Unfortunately, Pinker too readily encourages us to see history through the lens of a transparent ideology (free market libertarianism aligning itself with neo Darwinism). This situation is made all the more transparent by the fact that he prefers to use the term ideology when describing belief systems other than his own. Indeed, “ideology” is included on his list of “inner demons” (p.xxv). Pinker’s description of history is thereby reverse engineered to ensure that it reflects a world view that would ideally be called higher “intelligence”, instead (p. 663).

Pinker clearly views history as a mirror, and so encounters his own reflection there: it’s where reason unfolds in nature and can be seen ascending as such. Consequently, Pinker attempts to naturalize contingencies such as the content of his own beliefs and desires. Now, the concern is not so much that Pinker is a committed liberal capitalist: every other page remains testament to his humanism. The principles of human liberty and equality — natural rights as derived from effective history — are taken as a given. Better Angels of Our Nature is at its most persuasive when documenting the humanitarian and human rights revolutions (chapters 4 and 7 respectively). When Pinker recounts developments such as the abolition of slavery and the rise of women and gay rights (amongst many others), it’s difficult not to agree with the assessment “If this isn’t progress, I don’t know what is” (p.133).

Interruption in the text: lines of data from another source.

Definition with_floor_db (self : AudioEngine) (v : R) : AudioEngine :=
  mkAudioEngine (q self) (stream self) (stop_event self) (paused_flag self)
    (master_gain self) (eq_points self) (eq_filters self)
    (gate_enabled self) (gate_mode self) (open_thr_db self)
    (close_thr_db self) v (expander_ratio self) (attack_open_ms self)
    (release_close_ms self) (env self) (current_gain self)
    (attack_open self) (release_close self).

Definition with_expander_ratio (self : AudioEngine) (v : R) : AudioEngine :=
  mkAudioEngine (q self) (stream self) (stop_event self) (paused_flag self)
    (master_gain self) (eq_points self) (eq_filters self)
    (gate_enabled self) (gate_mode self) (open_thr_db self)
    (close_thr_db self) (floor_db self) v (attack_open_ms self)
    (release_close_ms self) (env self) (current_gain self)
    (attack_open self) (release_close self).

Definition with_gate_state (self : AudioEngine) (e : R) (g : R) : AudioEngine :=
  mkAudioEngine (q self) (stream self) (stop_event self) (paused_flag self)
    (master_gain self) (eq_points self) (eq_filters self)
    (gate_enabled self) (gate_mode self) (open_thr_db self)
    (close_thr_db self) (floor_db self) (expander_ratio self)
    (attack_open_ms self) (release_close_ms self) e g (attack_open self)
    (release_close self).

Definition with_time_consts (self : AudioEngine) (atk : R) (rel : R) : AudioEngine :=
  mkAudioEngine (q self) (stream self) (stop_event self) (paused_flag self)
    (master_gain self) (eq_points self) (eq_filters self)
    (gate_enabled self) (gate_mode self) (open_thr_db self)
    (close_thr_db self) (floor_db self) (expander_ratio self)
    (attack_open_ms self) (release_close_ms self) (env self)
    (current_gain self) atk rel.

(** Python list indexing [l[idx]] on a list of length [n]: negative
    indices count from the end, anything else out of range raises. *)
Definition py_index (n : nat) (idx : Z) : outcome nat :=
  if ((0 <=? idx) && (idx <? Z.of_nat n))%Z then Returns (Z.to_nat idx)
  else if ((- Z.of_nat n <=? idx) && (idx <? 0))%Z then Returns (Z.to_nat (idx + Z.of_nat n))
  else Raises IndexError.

(** [AudioEngine._update_time_consts] *)
Definition _update_time_consts (self : AudioEngine) : outcome AudioEngine :=
  xa ← pydiv (-1) (APP_SR * (attack_open_ms self / 1000));
  xr ← pydiv (-1) (APP_SR * (release_close_ms self / 1000));
  Returns (with_time_consts self (exp xa) (exp xr)).

(** The loop of [AudioEngine._refresh_eq_filters] over
    [zip(self.eq_filters, self.eq_points)]. *)
Fixpoint refresh_loop (filters : list Biquad) (points : list band) : outcome (list Biquad) :=
  match filters, points with
  | biq :: filters', bd :: points' =>
      biq' ← set_peaking_eq biq APP_SR (freq bd) (Q bd) (gain bd);
      rest ← refresh_loop filters' points';
      Returns (biq' :: rest)
  | _, _ => Returns []
  end.

(** [AudioEngine._refresh_eq_filters] *)
Definition _refresh_eq_filters (self : AudioEngine) : outcome AudioEngine :=
  filters ← refresh_loop (eq_filters self) (eq_points self);
  Returns (with_eq_filters self filters).

(** [AudioEngine.__init__].  The two smoothing coefficients do not
    exist before [_update_time_consts] assigns them; the record holds 0
    for them until then. *)
Definition AudioEngine_init : outcome AudioEngine :=
  let points :=
    [ mkBand 100 1 0; mkBand 300 1 0; mkBand 1000 1 0;
      mkBand 3000 1 0; mkBand 8000 1 0 ] in
  let self0 :=
    mkAudioEngine [] None false false
      1 points (map (fun _ => Biquad_init) points)
      false Gate (-42) (-48) (-40) 4 3 120 0 1
      0 0 in
  self1 ← _refresh_eq_filters self0;
  _update_time_consts self1.

(** *** Setters used by the UI *)

Definition set_volume_db (self : AudioEngine) (db : R) : AudioEngine :=
  with_master_gain self (db_to_gain db).

(** [AudioEngine.set_eq_gain].  The gain of the band is stored first;
    a raise of [set_peaking_eq] comes after that assignment. *)
Definition set_eq_gain (self : AudioEngine) (idx : Z) (db : R)
  : AudioEngine * outcome unit :=
  match py_index (length (eq_points self)) idx with
  | Raises e => (self, Raises e)
  | Returns i =>
      match eq_points self !! i with
      | None => (self, Raises IndexError)
      | Some bd =>
          let bd' := mkBand (freq bd) (Q bd) db in
          let self1 := with_eq_points self (<[i := bd']> (eq_points self)) in
          match py_index (length (eq_filters self1)) idx with
          | Raises e => (self1, Raises e)
          | Returns j =>
              match eq_filters self1 !! j with
              | None => (self1, Raises IndexError)
              | Some biq =>
                  match set_peaking_eq biq APP_SR (freq bd') (Q bd') (gain bd') with
                  | Raises e => (self1, Raises e)
                  | Returns biq' =>
                      (with_eq_filters self1 (<[j := biq']> (eq_filters self1)),
                       Returns tt)
                  end
              end
          end
      end
  end.

Definition set_gate_enabled (self : AudioEngine) (enabled : bool) : AudioEngine :=
  with_gate_enabled self enabled.

Definition set_gate_mode (self : AudioEngine) (m : string) : AudioEngine :=
  with_gate_mode self (if String.eqb m "Expander" then Expander else Gate).

Definition set_gate_open_thr (self : AudioEngine) (db : R) : AudioEngine :=
  with_open_thr_db self db.

Definition set_gate_close_thr (self : AudioEngine) (db : R) : AudioEngine :=
  with_close_thr_db self db.

Definition set_gate_floor (self : AudioEngine) (db : R) : AudioEngine :=
  with_floor_db self db.

Definition set_expander_ratio (self : AudioEngine) (r : R) : AudioEngine :=
  with_expander_ratio self r.

(** *** Lifecycle *)

(** [AudioEngine.start]; opening the device is taken to succeed. *)
Definition start (self : AudioEngine) : AudioEngine :=
  match stream self with
  | Some _ => self
  | None =>
      let self1 := with_stop_event self false in
      let self2 := with_paused_flag self1 false in
      with_stream self2 (Some (mkOutputStream APP_SR 1 BLOCK))
  end.

Definition pause (self : AudioEngine) (flag : bool) : AudioEngine :=
  with_paused_flag self flag.

(** [AudioEngine.stop].  [stream_fault] is the exception raised by
    [stream.stop()] or [stream.close()], if any: the [finally] clause
    still forgets the stream, and the exception leaves [stop] before
    the queue is cleared. *)
Definition stop (self : AudioEngine) (stream_fault : option exn)
  : AudioEngine * outcome unit :=
  let self1 := with_stop_event self true in
  match stream self1, stream_fault with
  | Some _, Some e => (with_stream self1 None, Raises e)
  | _, _ =>
      let self2 := with_stream self1 None in
      (with_q self2 [], Returns tt)
  end.

(** ** Realtime gate / expander *)

(** The envelope follower: attack when the magnitude is above the
    envelope, release otherwise. *)
Definition env_update (atk rel envv s : R) : R :=
  if Rlt_dec envv s then atk * envv + (1 - atk) * s
  else rel * envv + (1 - rel) * s.

Definition env_to_db (envv : R) : R := 20 * log10 (Rmax envv 1e-8).

(** The target gain for one sample, from the envelope level in dB. *)
Definition gate_target (m : mode) (open_thr close_thr floor_lin ratio g env_db : R) : R :=
  match m with
  | Gate =>
      if Rle_dec open_thr env_db then 1
      else if Rle_dec env_db close_thr then floor_lin
      else g
  | Expander =>
      if Rle_dec open_thr env_db then 1
      else if Rle_dec env_db close_thr then floor_lin
      else
        let out_db := open_thr + (env_db - open_thr) / ratio in
        let gain_db := out_db - env_db in
        Rmax floor_lin (db_to_gain gain_db)
  end.

(** The smoothing of the gain toward its target. *)
Definition gain_smooth (g target : R) : R :=
  if Rlt_dec g target then 0.9 * g + 0.1 * target
  else 0.98 * g + 0.02 * target.

(** One turn of the sample loop of [_gate_or_expander]: the new
    envelope, the new gain and the sample after [x[i] *= g]. *)
Definition gate_sample (m : mode) (atk rel open_thr close_thr floor_lin ratio : R)
  (envv g xi : R) : R * R * R :=
  let s := Rabs xi in
  let envv' := env_update atk rel envv s in
  let env_db := env_to_db envv' in
  let target := gate_target m open_thr close_thr floor_lin ratio g env_db in
  let g' := gain_smooth g target in
  (envv', g', xi * g').

Fixpoint gate_loop (m : mode) (atk rel open_thr close_thr floor_lin ratio : R)
  (envv g : R) (x : list R) : R * R * list R :=
  match x with
  | [] => (envv, g, [])
  | xi :: rest =>
      let '(envv', g', y) :=
        gate_sample m atk rel open_thr close_thr floor_lin ratio envv g xi in
      let '(envv'', g'', ys) :=
        gate_loop m atk rel open_thr close_thr floor_lin ratio envv' g' rest in
      (envv'', g'', y :: ys)
  end.

(** [AudioEngine._gate_or_expander] *)
Definition _gate_or_expander (self : AudioEngine) (x : list R) : AudioEngine * list R :=
  let atk := attack_open self in
  let rel := release_close self in
  let open_thr := open_thr_db self in
  let close_thr := close_thr_db self in
  let floor_lin := db_to_gain (floor_db self) in
  let ratio := Rmax 1.001 (expander_ratio self) in
  let '(envv, g, ys) :=
    gate_loop (gate_mode self) atk rel open_thr close_thr floor_lin ratio
              (env self) (current_gain self) x in
  (with_gate_state self envv g, ys).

While Pinker is obviously on the side of the angels here, he’s unfortunately not above making a demon move throughout his books. As philosopher Simon Blackburn observed in his review of Pinker’s previous The Blank Slate: The Modern Denial of Human Nature, such moves describe the way Pinker’s arguments are themselves supposed to progress. (Simon Blackburn, “Meet the Flinstones”, 25 November, 2002). The ‘demon move’ is essentially designed to cast opposing views in a particular light — it typically involves selective reasoning to ensure that it makes particular arguments look more (or less) reasonable.

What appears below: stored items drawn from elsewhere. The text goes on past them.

(** One pass through the body of the [for] loop. [Some r] means that
    [blackHoleTrack] returns [r]; [None] that the loop goes round again. *)
Definition iter (ev : TrackEvent) (t : State) : State * option (result unit) :=
  match ev with
  | EvDone => (t, Some (Ok tt)) (* Graceful exit *)
  | EvReadError err =>
      (* Check if it's due to connection closure (EOF) or other serious error *)
      if is_EOF err || strings_Contains (error_message err) "closed" then
        (t, Some (Ok tt)) (* Connection closed, exit directly *)
      else (t, None) (* Other temporarily error, continue to try *)
  | EvPacket payload decoded =>
      match decoded with
      | DecodeError _ => (t, None) (* a decoding error, record but continue *)
      | DecodedFrame frame =>
          if len frame >? len (pcm t) then
            (* the decoder reports that its output buffer is too small *)
            (t, None)
          else
            let n := len frame in
            let pcm' := go_copy (pcm t) frame in
            (* Copy decoded data to playback buffer *)
            let buffer' := go_copy (buffer t) (slice pcm' 0 n) in
            (* Check if it's valid audio (not all 0 or close to 0) *)
            let hasSound := existsb (fun b => abs b >? 0) (slice buffer' 0 n) in
            let hasSoundData' := if hasSound then true else hasSoundData t in
            (* Create new output buffer for PortAudio callback *)
            let newBuffer :=
              replicate (Z.to_nat (GoInt.mul n channels)) (S754_zero false : float32) in
            (* Convert int16 data to float32 for portaudio output *)
            match float_loop (Z.to_nat n) 0 buffer' newBuffer with
            | Err e => (t, Some (Err e))
            | Panic msg => (t, Some (Panic msg))
            | Ok newBuffer =>
                (* Non-blocking send to audio channel *)
                match select_send_default newBuffer (audioDataChan t) with
                | (ch, Panic msg) =>
                    (mkState buffer' pcm' ch (packetCount t) hasSoundData' (played t),
                     Some (Panic msg))
                | (ch, _) =>
                    (* Successfully sent, or channel is full: discard current data *)
                    (mkState buffer' pcm' ch
                             (* Update packet count *)
                             (GoInt.add (packetCount t) 1) hasSoundData' (played t),
                     None)
                end
            end
      end
  end.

Despite the author’s encyclopaedic knowledge and extensive bibliography, for example, the references too often seem to footnote Pinker’s own prior assumptions. (Timothy Snyder, “War No More”, January-February, 2012). One of these assumptions includes Pinker’s conception of enlightenment. As philosopher John Gray observes, Pinker views competing concepts of reason as if they formed a coherent body of thought, conveniently ignoring the fact that many of these thinkers were also anti liberal-capitalists and/or pro violence. (John Gray, “Delusions of Peace”, 21 September, 2011).

Another problematic assumption is Pinker’s relatively benign view of liberal democracies. Since democratic nations reportedly don’t go to war with each other, they are said to be more peaceful than (say) military dictatorships. Pinker neglects to inform us, however, that they can form coalitions of the willing so as to export democracy through warfare, and there is negligible mention of the scale of resources absorbed by military activities in ‘peace loving’ democracies. The role powerful democratic nations play in supporting repressive regimes (through arms sales and foreign policy) is similarly obscured via an emphasis on “gentle commerce” (p.165 et al). According to Pinker, a “free market puts a premium on empathy” (p.77) because it encourages trading partners to see things through one another’s eyes, thus curtailing their violent impulses.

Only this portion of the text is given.